Albion No. 3 is an election precinct, or township equivalent, in Edwards County, Illinois. As of the 2020 Census the population was 723.

== Geography ==
According to the 2021 census gazetteer files, Albion No. 2 Precinct has a total area of 14.82 sqmi, of which 14.79 sqmi (or 99.82%) is land and 0.03 sqmi (or 0.18%) is water.

== Demographics ==
As of the 2020 census there were 723 people, 305 households, and 138 families residing in the precinct. The population density was 82.08 PD/sqmi. There were 349 housing units at an average density of 39.62 /sqmi. The racial makeup of the precinct was 92.12% White, 0.83% African American, 0.00% Native American, 1.52% Asian, 0.28% Pacific Islander, 0.28% from other races, and 4.98% from two or more races. Hispanic or Latino of any race were 1.80% of the population.

There were 305 households, out of which 28.50% had children under the age of 18 living with them, 36.07% were married couples living together, 6.23% had a female householder with no spouse present, and 54.75% were non-families. 43.00% of all households were made up of individuals, and 21.00% had someone living alone who was 65 years of age or older. The average household size was 2.28 and the average family size was 3.09.

The precinct's age distribution consisted of 31.0% under the age of 18, 2.2% from 18 to 24, 25.8% from 25 to 44, 13.9% from 45 to 64, and 27.0% who were 65 years of age or older. The median age was 36.3 years. For every 100 females, there were 111.1 males. For every 100 females age 18 and over, there were 90.1 males.

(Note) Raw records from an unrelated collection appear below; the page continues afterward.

(* ===== verification/CronSpec.v ===== *)
(** What the cron utility promises: an abstract syntax of schedules with its
    denotation, the refinement of that denotation by the parser and the
    matcher of [Cron], and the specification of the preview loop. *)
From S2P Require Import Prelude JsString JsNumber Cron.
Import Date.
Local Open Scope Z_scope.
Local Open Scope js_scope.

(** ** Abstract schedules *)

Inductive part :=
| PNum (n : Z)
| PRange (a b : Z)
| PStep (a b k : Z)
| PEvery (k : Z).

Inductive field :=
| FAll
| FEvery (k : Z)
| FParts (p : part) (ps : list part).

Record schedule := Schedule {
  s_minute : field; s_hour : field; s_day : field; s_month : field; s_weekday : field }.

(** Numbers small enough to be exact, positive steps, and ranges that fit in
    an array; a list of parts does not begin with a [*/k] part. *)
Definition part_ok (p : part) : Prop :=
  match p with
  | PNum n => in_range n
  | PRange a b => in_range a ∧ in_range b ∧ b - a + 1 <= 4294967295
  | PStep a b k => in_range a ∧ in_range b ∧ b - a + 1 <= 4294967295 ∧ in_range k ∧ k ≠ 0
  | PEvery k => in_range k ∧ k ≠ 0
  end.
Definition field_ok (f : field) : Prop :=
  match f with
  | FAll => True
  | FEvery k => in_range k ∧ k ≠ 0
  | FParts p ps => (∀ k, p ≠ PEvery k) ∧ Forall part_ok (p :: ps)
  end.
Definition schedule_ok (s : schedule) : Prop :=
  field_ok (s_minute s) ∧ field_ok (s_hour s) ∧ field_ok (s_day s)
  ∧ field_ok (s_month s) ∧ field_ok (s_weekday s).

Definition print_part (p : part) : jstr :=
  match p with
  | PNum n => digits n
  | PRange a b => digits a ++ "-" ++ digits b
  | PStep a b k => digits a ++ "-" ++ digits b ++ "/" ++ digits k
  | PEvery k => "*/" ++ digits k
  end.
Definition print_field (f : field) : jstr :=
  match f with
  | FAll => "*"
  | FEvery k => "*/" ++ digits k
  | FParts p ps => join "," (map print_part (p :: ps))
  end.
Definition print_schedule (s : schedule) : jstr :=
  join " " (map print_field [s_minute s; s_hour s; s_day s; s_month s; s_weekday s]).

The median income for a household in the precinct was $34,631, and the median income for a family was $61,250. Males had a median income of $28,654 versus $19,375 for females. The per capita income for the precinct was $22,331. About 16.7% of families and 16.1% of the population were below the poverty line, including 26.5% of those under age 18 and 2.4% of those age 65 or over.